Charlatanes se ven por todos lados, en plazas y en estrados, que ofrecen sus servicios ¡cosa rara! A todo el mundo por su linda cara. Éste, químico y médico excelente, cura a todo doliente; pero gratis: no se hable de dinero.
El otro, petimetre caballero, canta, toca, dibuja, borda, danza, y ofrece la enseñanza gratis por afición, a cierta gente. Veremos en la fábula siguiente si puede haber en esto algún engaño. La prudente cautela no hace daño.
Dejando los desvanes y rincones, el señor Minimiz, gato de maña, se salió de la villa a la campaña. En paraje sombrío, a la orilla de un río, de sauces coronado, en unas matas se quedó agachado. El gatazo callaba como un muerto, escuchando el concierto de dos mil avecillas, que en las ramas cantaban maravillas; pero callaba en vano, mientras no se acercaban a su mano los músicos volantes, pues quería Minimiz arreglar la sinfonía.

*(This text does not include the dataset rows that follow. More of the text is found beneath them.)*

(** C22. Take a request under an idempotency key that is not remembered and that is answered.
    Either it was refused (400 or 429), and then neither the service nor the store changed; or its
    command was executed, and then, after fewer than [history_limit] other requests of any kind,
    repeating it under the same key answers with the same status and body, marked as a replay,
    without touching the service. *)
Theorem responses_are_replayed (first again : timed_request) (others : list timed_request) (r0 : @ControlRuntime W) :
  let r1 := snd (serve first r0) in
  request_key first <> "" -> od_get (request_key first) (st_entries (rt_store r0)) = None ->
  od_nodup (st_entries (rt_store r0)) ->
  fst (serve first r0) = Ok tt ->
  request_key again = request_key first ->
  idempotency_fingerprint (tracked again) = idempotency_fingerprint (tracked first) ->
  zlength others < st_history_limit (rt_store r0) ->
  exists status body headers, rt_written r1 = rt_written r0 ++ [mkAnswer status body headers] /\
    ((status = 400 \/ status = 429) /\ rt_service r1 = rt_service r0 /\ rt_store r1 = rt_store r0 \/
     let r2 := serve_all others r1 in
     let '(outcome, r3) := serve again r2 in
     outcome = Ok tt /\ rt_service r3 = rt_service r2 /\
     exists headers', rt_written r3 = rt_written r2 ++ [mkAnswer status (od_set "replayed" (VBool true) body) headers']).
Proof.
  cbv zeta. intros Hne Hnew Hd Hok Hk Hf Hn.
  assert (serve first r0 = execute_request handle_control_command state_token cwd current auto first.(tq_now)
    first.(tq_can_write) (tracked first) (client_host first.(tq_request)) r0) as E.
  { unfold serve, write_command_result. fold (tracked first). unfold mbind at 1, M_bind at 1, replayed_response.
    unfold request_key in *. pose proof Hne as Hne'. apply String.eqb_neq in Hne'. rewrite Hne'.
    unfold on_store, on_part, store_get. unfold mbind, M_bind, get, mret, M_ret. cbv beta iota. rewrite Hnew.
    by destruct r0. }
  pose proof (execute_request_outcome handle_control_command state_token cwd current auto first.(tq_now)
    first.(tq_can_write) (tracked first) (client_host first.(tq_request)) r0) as H.
  rewrite <- E in H. destruct (H Hok) as (status & body & headers & Hw & Hcase). exists status, body, headers.
  split; [exact Hw|]. destruct Hcase as [(Hs & Hv & Hst)|(result & -> & Hst)]; [by left|right]. cbv zeta in Hst.
  fold (request_key first) in Hst. apply String.eqb_neq in Hne as Hne'. rewrite Hne' in Hst.
  destruct Hst as (fingerprint & Hfp & Hst & a & b & ->).
  set (r1 := snd (serve first r0)) in *.
  assert (zlength (map request_key others) < st_history_limit (rt_store r0)) as Hn'
    by (unfold zlength in *; by rewrite length_map).
  assert (remembers (request_key first) (fingerprint, http_status_for_result result,
    command_response_payload result false a b) (map request_key others) (st_history_limit (rt_store r0)) (rt_store r1)) as Hr1.
  { rewrite Hst. unfold store_put, modify. cbn [snd]. unfold persist_runtime_entries.
    assert (forall s f, remembers (request_key first) (fingerprint, http_status_for_result result,
      command_response_payload result false a b) (map request_key others) (st_history_limit (rt_store r0)) s ->
      remembers (request_key first) (fingerprint, http_status_for_result result,
      command_response_payload result false a b) (map request_key others) (st_history_limit (rt_store r0))
      (s <| st_file := f |>)) as Hfile by (by intros s f [H1 H2]).
    destruct (_ || _); [|apply Hfile]; (split; [done|]); cbn; (apply kept_drop; [exact Hn'|]);
      (split; [by apply od_nodup_put|]); exists (od_del (request_key first) (st_entries (rt_store r0))), [];
      (split; [done|]); by intros k ?%elem_of_nil. }
  pose proof (serve_all_remembers _ _ _ _ others r1 (fun q Hq => list_elem_of_fmap_2 request_key others q Hq)
    Hn' Hne Hr1) as Hr2.
  rewrite Hfp in Hf. destruct (serve_again _ _ _ _ _ _ _ again _ Hne Hk Hf Hr2) as (Ho & Hv & Hw2).
  destruct (serve again (serve_all others r1)) as [o r3]. by split.
Qed.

Cansado de esperar, prorrumpe al cabo, sacando la cabeza: Bravo, bravo. La turba calla; cada cual procura alejarse o meterse en la, espesura; mas él les persuadió con buenos modos, y al fin logró que le escuchasen todos. «No soy Gato montés o campesino; soy honrado vecino de la cercana villa: fui gato de un maestro de capilla; la música aprendí, y aún, si me empeño, veréis cómo os la enseño, pero gratis y en menos de una hora.
¡Qué cosa tan sonora será el oír un coro de cantores, verbigracia calandrias ruiseñores!» Con estas y otras cosas diferentes, algunas de las aves inocentes con manso vuelo á Mirrimiz llegaron; todas en torno a él se colocaron. Entonces con más gracia y más diestro que el músico de Tracia, echando su compás hacia el más gordo, consigue gratis merendarse un tordo.